À ce péril de l’hérédité des gouvernemens provinciaux, contre lequel luttait depuis long-temps la royauté des Valois, la ligue était venue en ajouter un autre. Elle avait éveillé la bourgeoisie et le peuple lui-même à la vie politique, et le mouvement communal du XIIIe siècle paraissait prêt à se développer sous un aspect nouveau. Un lien plus intime resserrait les corporations dont était parsemé le sol de la France, et les villes, par de longs sacrifices, quelquefois par d’héroïques résistances, avaient rajeuni tous les droits conquis en d’autres siècles. La réaction catholique aidait singulièrement à ce retour vers un passé tout illuminé par la foi, et, chose digne de remarque, les espérances poursuivies par les réformés ne lui étaient pas moins favorables.
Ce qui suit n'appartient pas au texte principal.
(** [os.environ.get(k, d)] *)
Definition environ_get (env : gmap (list N) (list N)) (k d : list N) : list N :=
  default d (env !! k).

(** Importing the module: the [.env] file is loaded, then [MODEL_NAME] is
    bound. *)
Definition import_utils (dotenv env : gmap (list N) (list N)) : world :=
  let env' := load_dotenv dotenv env in
  mk_world ∅ env' (environ_get env' (py "MODEL_NAME") (py "gpt-4o-mini")) [].

Section Forwarder.

(** The provider behind [litellm.completion]: its answer to a request may
    depend on how many calls came before.  It is given the request, not
    the store: the library is taken to read the list it is handed and to
    leave it as it is. *)
Context (provider : nat -> request -> outcome).

(** [litellm.completion(model=model, messages=messages)] *)
Definition litellm_completion (model : list N) (messages : loc) : M pyval :=
  fun w =>
    match snapshot (heap w) messages with
    | None => (Raise Stuck, w)
    | Some ms =>
        let r := mk_request model ms in
        match provider (length (calls w)) r with
        | Returned v => (Return v, log r w)
        | Raised e => (Raise e, log r w)
        end
    end.

Definition get_agent_response (messages : loc) : M loc :=
  empty <~ py_not messages ;;
  prepend <~ (if (empty : bool) then ret true
              else
                first <~ item_int messages 0 ;;
                role <~ item_str first (py "role") ;;
                ret (negb (bool_decide (role = py "system")))) ;;
  current_messages <~ (if (prepend : bool) then
                         d <~ alloc (ODict (role_content (py "system") SYSTEM_PROMPT)) ;;
                         l <~ alloc (OList [d]) ;;
                         list_add l messages
                       else ret messages) ;;
  model <~ global MODEL_NAME ;;
  completion <~ litellm_completion model current_messages ;;
  assistant_reply_content <~ lift (assistant_reply completion) ;;
  d <~ alloc (ODict (role_content (py "assistant") assistant_reply_content)) ;;
  l <~ alloc (OList [d]) ;;
  list_add current_messages l.

End Forwarder.

(** ** The host *)

(** The caller builds a conversation: one dict per message, then the list. *)
Fixpoint new_dicts (ms : list message) : M (list loc) :=
  match ms with
  | [] => ret []
  | m :: r =>
      x <~ alloc (ODict m) ;;
      xs <~ new_dicts r ;;
      ret (x :: xs)
  end.

Definition new_conversation (ms : list message) : M loc :=
  xs <~ new_dicts ms ;;
  alloc (OList xs).

(** What a host process does after the import: it forwards conversations
    and it may change its environment in between. *)
Inductive action :=
  | Forward (history : list message)
  | Putenv (k v : list N)
  | Unsetenv (k : list N).

Definition with_environ (env : gmap (list N) (list N)) (w : world) : world :=
  mk_world (heap w) env (MODEL_NAME w) (calls w).

Definition step (provider : nat -> request -> outcome) (a : action)
    (w : world) : world :=
  match a with
  | Forward history =>
      snd ((x <~ new_conversation history ;; get_agent_response provider x) w)
  | Putenv k v => with_environ (<[k := v]> (environ w)) w
  | Unsetenv k => with_environ (delete k (environ w)) w
  end.

Definition run (provider : nat -> request -> outcome) (acts : list action)
    (w : world) : world :=
  foldl (fun w a => step provider a w) w acts.

(** ** Sample data *)

Definition user_says (s : string) : message := role_content (py "user") (py s).

Definition reply_of (content : pyval) : pyval :=
  VDict {[ py "choices" :=
             VList [VDict {[ py "message" :=
                               VDict {[ py "role" := VStr (py "assistant");
                                        py "content" := content ]} ]}] ]}.

Definition answers (v : pyval) : nat -> request -> outcome :=
  fun _ _ => Returned v.

Definition fails (e : exn) : nat -> request -> outcome :=
  fun _ _ => Raised e.

Definition w0 : world := import_utils ∅ ∅.

(** A conversation held in a store that holds nothing else. *)
Definition held (history : list message) : loc * world :=
  match new_conversation history w0 with
  | (Return x, w) => (x, w)
  | (Raise _, w) => (1%positive, w)
  end.

(** The caller's view of one call: build the conversation, call, read the
    list that comes back. *)
Definition reply_to (provider : nat -> request -> outcome)
    (history : list message) : result (list message) :=
  match get_agent_response provider (fst (held history)) (snd (held history)) with
  | (Return y, w') =>
      match snapshot (heap w') y with
      | Some ms => Return ms
      | None => Raise Stuck
      end
  | (Raise e, _) => Raise e
  end.

Definition pasta : list message := [user_says "Give me a pasta recipe"].

Definition briefed : list message :=
  [role_content (py "system") (py ""); user_says "Give me a pasta recipe"].

Definition boiled : pyval := reply_of (VStr (py "  Boil it.  ")).

Definition roleless : list message := [{[ py "content" := py "hello" ]}].

(** A history whose system message is not the first message. *)
Definition late_system : list message :=
  [user_says "Give me a pasta recipe"; role_content (py "system") (py "Be brief.")].

Definition no_content : pyval :=
  VDict {[ py "choices" := VList [VDict {[ py "message" := VDict ∅ ]}] ]}.

(** ** Vocabulary of the statements *)

Definition role (m : message) : option (list N) := m !! py "role".

Definition content (m : message) : option (list N) := m !! py "content".

Definition system_message : message := role_content (py "system") SYSTEM_PROMPT.

Definition assistant_message (s : list N) : message :=
  role_content (py "assistant") s.

(** The conversation starts with a message whose role is ["system"]. *)
Definition leading_system (history : list message) : bool :=
  match history with
  | m :: _ => bool_decide (role m = Some (py "system"))
  | [] => false
  end.

(** The sequence the provider is to receive. *)
Definition working (history : list message) : list message :=
  if leading_system history then history else system_message :: history.

(** The docstring asks for dicts with a role; the function reads the role of
    the first one only. *)
Definition head_has_role (history : list message) : Prop :=
  match history with
  | m :: _ => is_Some (role m)
  | [] => True
  end.

Definition is_system (m : message) : bool :=
  bool_decide (role m = Some (py "system")).

Definition count_system (ms : list message) : nat :=
  length (filter (fun m => is_system m = true) ms).

(** No white space at either end. *)
Definition trimmed (s : list N) : Prop :=
  (forall c, head s = Some c -> isspace c = false) /\
  (forall c, last s = Some c -> isspace c = false).

(** A response with a first choice whose message has text content. *)
Definition well_formed (v : pyval) (text : list N) : Prop :=
  exists d dc rest dm,
    v = VDict d /\
    d !! py "choices" = Some (VList (VDict dc :: rest)) /\
    dc !! py "message" = Some (VDict dm) /\
    dm !! py "content" = Some (VStr text).

(** The call to the provider raised, or its response cannot be read. *)
Definition provider_failed (o : outcome) : Prop :=
  match o with
  | Raised _ => True
  | Returned v => forall text, ~ well_formed v text
  end.

(** An exception of a class named [ProviderError].  The module defines no
    exception class and no built-in exception has that name; an exception
    of litellm or of its transport is one when its class is so named. *)
Definition is_ProviderError (e : exn) : Prop :=
  match e with
  | LibraryError name => name = py "ProviderError"
  | _ => False
  end.

(** The exceptions that reading a response can raise. *)
Definition lookup_error (e : exn) : Prop :=
  match e with
  | KeyError _ | IndexError | TypeError | AttributeError => True
  | _ => False
  end.

(** The second world has the objects of the first, unchanged, and maybe
    more; nothing else differs. *)
Record grown (w w' : world) : Prop := mk_grown {
  grown_heap : heap w ⊆ heap w';
  grown_environ : environ w' = environ w;
  grown_model : MODEL_NAME w' = MODEL_NAME w;
  grown_calls : calls w' = calls w
}.

(** From the first world to the second, objects were added and at most [n]
    requests were sent, each with the model name the module holds. *)
Record served (n : nat) (w w' : world) : Prop := mk_served {
  served_heap : heap w ⊆ heap w';
  served_environ : environ w' = environ w;
  served_model : MODEL_NAME w' = MODEL_NAME w;
  served_calls :
    exists rs, calls w' = calls w ++ rs /\ (length rs <= n)%nat /\
               Forall (fun r => req_model r = MODEL_NAME w) rs
}.

Definition asks {A} (n : nat) (m : M A) : Prop :=
  forall w, served n w (snd (m w)).

(** The request of a call on [history], and the provider's answer to it. *)
Definition submitted (w : world) (history : list message) : request :=
  mk_request (MODEL_NAME w) (working history).

Definition answer (provider : nat -> request -> outcome) (w : world)
    (history : list message) : outcome :=
  provider (length (calls w)) (submitted w history).

(** What a call comes to once the working list [cur] is in place in [w1]:
    the provider is asked once; its exception, or the exception of reading
    its response, ends the call; otherwise one dict [d] and the list [y] of
    the result are new. *)
Definition finished (provider : nat -> request -> outcome) (w1 : world)
    (cur : loc) (cur_items : list loc) (ms : list message)
    (res : result loc * world) : Prop :=
  let r := mk_request (MODEL_NAME w1) ms in
  match provider (length (calls w1)) r with
  | Raised e => res = (Raise e, log r w1)
  | Returned v =>
      match assistant_reply v with
      | Raise e => res = (Raise e, log r w1)
      | Return s =>
          exists d y w2,
            res = (Return y, w2) /\
            grown (log r w1) w2 /\
            heap w1 !! d = None /\ heap w1 !! y = None /\
            heap w2 !! d = Some (ODict (assistant_message s)) /\
            heap w2 !! y = Some (OList (cur_items ++ [d])) /\
            mapM (message_at (heap w2)) (cur_items ++ [d]) =
              Some (ms ++ [assistant_message s]) /\
            (forall l m, heap w2 !! l = Some (ODict m) ->
                         heap w1 !! l = Some (ODict m) \/
                         m = assistant_message s)
      end
  end.

(** * Properties *)

(** ** Stripping *)

Section Strip.

Lemma lstrip_split (s : list N) :
  exists p, s = p ++ lstrip s /\ forallb isspace p = true.
Proof.
  induction s as [|c r [p [Hr Hp]]].
  - exists []; split; reflexivity.
  - simpl. destruct (isspace c) eqn:Hc.
    + exists (c :: p). split.
      * simpl. congruence.
      * simpl. rewrite Hc, Hp. reflexivity.
    + exists []. split; reflexivity.
Qed.

Lemma lstrip_head (s : list N) (c : N) :
  head (lstrip s) = Some c -> isspace c = false.
Proof.
  induction s as [|a r IH]; simpl; [discriminate|].
  destruct (isspace a) eqn:Ha; [exact IH|].
  simpl. intros [= <-]. exact Ha.
Qed.

Lemma lstrip_spaces (s : list N) :
  forallb isspace s = true -> lstrip s = [].
Proof.
  induction s as [|a r IH]; simpl; [reflexivity|].
  destruct (isspace a); simpl; [exact IH | discriminate].
Qed.

Lemma rstrip_split (s : list N) :
  exists q, s = rstrip s ++ q /\ forallb isspace q = true.
Proof.
  unfold rstrip.
  destruct (lstrip_split (rev s)) as [p [Hs Hp]].
  exists (rev p). split.
  - rewrite <- rev_app_distr, <- Hs, rev_involutive. reflexivity.
  - rewrite forallb_forall in *. intros c Hc. apply Hp, in_rev, Hc.
Qed.

Lemma last_rev_head (s : list N) : last (rev s) = head s.
Proof.
  destruct s as [|a r]; [reflexivity|].
  simpl. apply last_snoc.
Qed.

Lemma rstrip_last (s : list N) (c : N) :
  last (rstrip s) = Some c -> isspace c = false.
Proof.
  unfold rstrip. rewrite last_rev_head. apply lstrip_head.
Qed.

Lemma rstrip_head (s : list N) (c : N) :
  head (rstrip s) = Some c -> head s = Some c.
Proof.
  destruct (rstrip_split s) as [q [Hs _]].
  intros H. rewrite Hs.
  destruct (rstrip s); [discriminate | exact H].
Qed.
Ainsi le pouvoir monarchique se trouvait également menacé par les prétentions du parti territorial, représenté par les gouverneurs de province, et par l’émancipation de la bourgeoisie que le catholicisme groupait à Toulouse, autour du Capitole, tandis que la réforme la réunissait en armes dans l’enceinte imprenable de La Rochelle. L’ame attristée de Henri IV avait pénétré toute la portée de ce redoutable mouvement dirigé contre l’unité du royaume, et qui ne fut contenu sous le règne de son successeur que par la subite intervention d’un grand homme. Il ne proposa pas un autre but à son règne que de lutter par avance contre des périls inévitables et prochains. Ce prince mit son habile modération et sa prudence consommée au service de la cause que le formidable héritier de sa pensée politique fit triompher par le glaive du bourreau.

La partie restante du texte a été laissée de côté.